Hot Slut Of The Day!

February 27, 2012 / Posted by:

Because you know this mess was coming, here’s Angie Jolie’s right leg which was the breakout meme of last night’s annual Hollywood circle jerk sponsored by Ambien. I don’t know if Angie got high from the toxic fumes wafting off of Wanderlust after it bombed at the box office, but she was posing hard like she was stuck in a hallucination where she was Lea Michele. That was some trademarked Lea Michele posing right there. Bitch stuck her right leg out like her pussy was on fire. Bitch stuck her right leg out like she was getting into the birthin’ stance just in case a newborn needed to fall out. Or just in case an orphan stowed away in her UNICEF crotch during one of her trips to the third world and needed to come out. It was that kind of stance.

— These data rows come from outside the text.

(** The first step of a save on the model of the version field, version
    loaded, assertions passing. *)
Lemma step_call_checked tid self base_qs using_ pk_val values update_fields forced_update
    o vf cv w :
  heap w !! self = Some o →
  List.find f_is_version (inst_fields o) = Some vf →
  inst_dict o !! f_attname vf = Some cv →
  f_model vf = qs_model base_qs →
  asserts_pass cv values →
  Steps.step (Steps.AtCall tid self base_qs using_ pk_val values update_fields
                forced_update) w =
    (set_heap <[self := set_inst_dict (bumped vf values) o]> w,
     Steps.AtSuper self base_qs true (conditioned tid self vf cv base_qs w) using_ pk_val
       (rewritten vf values)
       (match rewritten vf values with [] => None | _ :: _ => update_fields end)
       forced_update).
Proof.
  intros Ho Hf Hd Hm Hp. unfold Steps.step, Steps.before_super. unfold bind at 1.
  rewrite (get_version_field_found _ _ _ _ Ho Hf).
  apply String.eqb_eq in Hm. rewrite Hm. cbn [negb]. unfold bind at 1.
  destruct (version_in_deferred _ _ _ w Ho Hf) as (deferred & -> & ->).
  rewrite bool_decide_eq_false_2 by (by rewrite Hd).
  unfold bind at 1. rewrite (value_from_object_loaded _ _ _ _ _ Ho Hd).
  unfold bind at 1. rewrite (version_qs_conditioned _ _ _ _ _ _ _ Ho).
  unfold bind at 1. rewrite (increment_versions_pass _ _ _ _ _ _ Ho Hp).
  reflexivity.
Qed.

(** The first statement of such a save is the write, on the conditioned
    queryset, with the rewritten values. *)
Lemma do_update_first_statement tid self base_qs using_ pk_val values update_fields
    forced_update o vf cv w :
  heap w !! self = Some o →
  List.find f_is_version (inst_fields o) = Some vf →
  inst_dict o !! f_attname vf = Some cv →
  f_model vf = qs_model base_qs →
  asserts_pass cv values →
  ∃ rest,
    issued w (after (_do_update tid self base_qs using_ pk_val values update_fields
                       forced_update) w) =
      write_stmt (conditioned tid self vf cv base_qs w) pk_val (rewritten vf values) :: rest.
Proof.
  intros Ho Hf Hd Hm Hp. unfold after.
  rewrite (do_update_checked _ _ _ _ _ _ _ _ _ _ _ _ Ho Hf Hd Hm Hp). cbn zeta.
  set (qs := conditioned tid self vf cv base_qs w).
  set (w2 := write_world qs pk_val _ _).
  destruct (conflict_check_queries self base_qs pk_val
              (bool_decide (is_Some (selected (db w) qs pk_val))) w2) as [stmts Hs].
  exists (rev stmts).
  rewrite (issued_extended _ _ (stmts ++ [write_stmt qs pk_val (rewritten vf values)])).
  - by rewrite rev_app_distr.
  - rewrite Hs. unfold w2. rewrite write_world_queries. by rewrite <- app_assoc.
Qed.

Lemma rewritten_lookup vf values i f m v :
  values !! i = Some (f, m, v) →
  rewritten vf values !! i = Some (rewritten_entry vf (f, m, v)).
Proof. intros H. unfold rewritten. by rewrite (list_lookup_fmap _ values i), H. Qed.

(** With no non-null version staged, the loop sets no attribute. *)
Lemma bumped_none vf values dict :
  Forall (λ e : staged, f_is_version e.1.1 = true → e.2 = None) values →
  bumped vf values dict = dict.
Proof.
  unfold bumped. revert dict. induction values as [|[[f m] v] rest IH]; intros dict H.
  - reflexivity.
  - apply Forall_cons in H as [Hhd Htl]. simpl in *.
    destruct (f_is_version f); [rewrite (Hhd eq_refl)|]; by apply IH.
Qed.

(** With one non-null version staged throughout, the loop leaves the
    attribute at that version plus one. *)
Lemma bumped_same vf values dict z :
  Forall (λ e : staged, f_is_version e.1.1 = true → e.2 = Some z) values →
  Exists (λ e : staged, f_is_version e.1.1 = true) values →
  bumped vf values dict = <[f_attname vf := Some (z + 1)]> dict.
Proof.
  unfold bumped.
  assert (G : ∀ (values : list staged) (dict : gmap string pyval),
    Forall (λ e : staged, f_is_version e.1.1 = true → e.2 = Some z) values →
    foldl (λ d (e : staged),
             if f_is_version e.1.1 then
               match e.2 with
               | Some v => <[f_attname vf := Some (v + 1)]> d
               | None => d
               end
             else d) (<[f_attname vf := Some (z + 1)]> dict) values
    = <[f_attname vf := Some (z + 1)]> dict).
  { clear. induction values as [|[[f m] v] rest IH]; intros dict H; [done|].
    apply Forall_cons in H as [Hhd Htl]. simpl in *.
    destruct (f_is_version f); [|by apply IH].
    rewrite (Hhd eq_refl). rewrite insert_insert_eq. by apply IH. }
  revert dict. induction values as [|[[f m] v] rest IH]; intros dict Hall Hex.
  - by apply Exists_nil in Hex.
  - apply Forall_cons in Hall as [Hhd Htl]. simpl in *.
    destruct (f_is_version f) eqn:Hv.
    + rewrite (Hhd eq_refl). by apply G.
    + apply Exists_cons in Hex as [Hex|Hex]; [simpl in Hex; congruence|]. by apply IH.
Qed.

(** Narrowing a queryset can only lose the row. *)
Lemma selected_conditioned tid self vf cv base_qs pk_val w :
  selected (db w) base_qs pk_val = None →
  selected (db w) (conditioned tid self vf cv base_qs w) pk_val = None.
Proof.
  intros H. unfold conditioned. destruct cv as [c|]; [|done].
  destruct (locking_applies _ _ _ _); [|done].
  unfold selected in *. change (qs_model (filter_ base_qs _)) with (qs_model base_qs).
  destruct (table_of (db w) (qs_model base_qs) !! pk_val) as [r|]; [|done].
  rewrite qs_match_filter. by destruct (qs_match (qs_conds base_qs) pk_val r).
Qed.

End Rewriting.

(** ** The version entry and the version in memory *)

Section Versions.

Import Model VersionedMixin.

Lemma assert_consistent_true cv v :
  assert_consistent cv v = true ↔ (is_Some cv → v = cv).
Proof.
  unfold assert_consistent. destruct cv as [c|].
  - rewrite bool_decide_eq_true. split.
    + intros H _. by symmetry.
    + intros H. symmetry. apply H. by eexists.
  - split; [|done]. by intros _ [? ?].
Qed.

Lemma asserts_pass_lookup cv (values : list staged) :
  asserts_pass cv values ↔
  ∀ i f m v, values !! i = Some (f, m, v) → f_is_version f = true → is_Some cv → v = cv.
Proof.
  unfold asserts_pass. rewrite Forall_lookup. split.
  - intros H i f m v Hi Hv. apply assert_consistent_true. by apply (H i (f, m, v)).
  - intros H i [[f m] v] Hi Hv. apply assert_consistent_true. by apply (H i f m v).
Qed.

Lemma attr_of_bumped self o vf values w a :
  attr_of (set_heap <[self := set_inst_dict (bumped vf values) o]> w) self a
  = bumped vf values (inst_dict o) !! a.
Proof. unfold attr_of. simpl. by rewrite lookup_insert_eq. Qed.

End Versions.

(** C3 (amended).  For every update on the model that declares the version
    field (version loaded): a staged version that differs from a non-null
    client version is a fatal assertion failure, before any statement.
    Otherwise the call reaches its write with every staged version entry
    rewritten by its staged value: a non-null value (equal to the client
    version when that is not null) is replaced by that value plus one and
    the version in memory is set to the same; a null value (the client
    version is then null too) is replaced by the expression
    [F(version) + 1] and nothing in memory is changed.  Other entries are
    written as staged. *)
Theorem version_entry_rewritten (tid self : nat) (base_qs : queryset) (using_ : string)
    (pk_val : Z) (values : list staged) (update_fields : option (list string))
    (forced_update : bool) (vf : field) (cv : pyval) (w : world) :
  versioned w self vf cv →
  f_model vf = qs_model base_qs →
  let call := Steps.AtCall tid self base_qs using_ pk_val values update_fields
                forced_update in
  let c := VersionedMixin._do_update tid self base_qs using_ pk_val values
             update_fields forced_update in
  ((∃ i f m v, values !! i = Some (f, m, v) ∧ f_is_version f = true ∧
               is_Some cv ∧ v ≠ cv) →
     outcome c w = Raise AssertionError ∧ issued w (after c w) = []) ∧
  ((∀ i f m v, values !! i = Some (f, m, v) → f_is_version f = true →
               is_Some cv → v = cv) →
     ∃ w1 qs values' uf' rest,
       Steps.step call w =
         (w1, Steps.AtSuper self base_qs true qs using_ pk_val values' uf' forced_update) ∧
       issued w (after c w) = write_stmt qs pk_val values' :: rest ∧
       length values' = length values ∧
       (∀ i f m v, values !! i = Some (f, m, v) →
          values' !! i =
            Some (f, m,
                  if f_is_version f then
                    match v with
                    | Some z => WLit (Some (z + 1))
                    | None => WFInc (f_attname vf)
                    end
                  else WLit v)) ∧
       (∀ z, Exists (λ e : staged, f_is_version e.1.1 = true) values →
             Forall (λ e : staged, f_is_version e.1.1 = true → e.2 = Some z) values →
             attr_of w1 self (f_attname vf) = Some (Some (z + 1))) ∧
       (Forall (λ e : staged, f_is_version e.1.1 = true → e.2 = None) values →
          w1 = w)).
Proof.
  intros (o & Ho & Hf & Hd) Hm call c. split.
  - intros (i & f & m & v & Hi & Hv & Hc & Hne).
    destruct (do_update_assertion tid self base_qs using_ pk_val values update_fields
                forced_update o vf cv w Ho Hf Hd Hm) as (w' & E & _ & Hq).
    { rewrite asserts_pass_lookup. intros H. by apply Hne, (H i f m v). }
    unfold outcome, after, c. rewrite E. split; [reflexivity|].
    by apply (issued_extended _ _ []).
  - intros Hp. apply asserts_pass_lookup in Hp.
    destruct (do_update_first_statement tid self base_qs using_ pk_val values update_fields
                forced_update o vf cv w Ho Hf Hd Hm Hp) as [rest Hrest].
    eexists _, _, _, _, rest. split; [|split; [|split; [|split; [|split]]]].
    + unfold call. apply (step_call_checked _ _ _ _ _ _ _ _ _ _ _ _ Ho Hf Hd Hm Hp).
    + exact Hrest.
    + unfold rewritten. apply length_map.
    + intros i f m v Hi. rewrite (rewritten_lookup _ _ _ _ _ _ Hi).
      unfold rewritten_entry. simpl. by destruct (f_is_version f), v.
    + intros z Hex Hall. rewrite attr_of_bumped.
      rewrite (bumped_same _ _ _ _ Hall Hex). by rewrite lookup_insert_eq.
    + intros Hnone.
      replace (set_inst_dict (bumped vf values) o) with o; [by apply set_heap_same|].
      destruct o. unfold set_inst_dict. simpl. f_equal. symmetry. by apply bumped_none.
Qed.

Angie’s right leg already has over 11 thousand followers on Twitter, has started a war with Jennifer Aniston’s right leg and I’m sure the makers of prosthetic legs slaved away all night making a knock-off version of that leg. Heather Mills have one strapped to her by noon. Hysteria over Angie’s fame-whoring leg reached a fever pitch when she presented the award for Best Adapted Screenplay, and one of the winners Jim Rash (aka Not-Moby) celebrated by making fun of her “LOOK AT ME LEG” pose right to her face. This is the pose that launched a thousand Brangeloonie shits:

Yes, Angie will get revenge on Not-Moby by sucking the life out of his body and storing it in her right knee cap so he’ll live forever in her CAN-CAN RIGHT LEG OF DOOM, but it was worth it. And by the time I hit publish on this shit, Angie’s right leg will officially be the dead, beaten horse of the Oscars, which is kind of funny since it looks like it just beat a dead horse.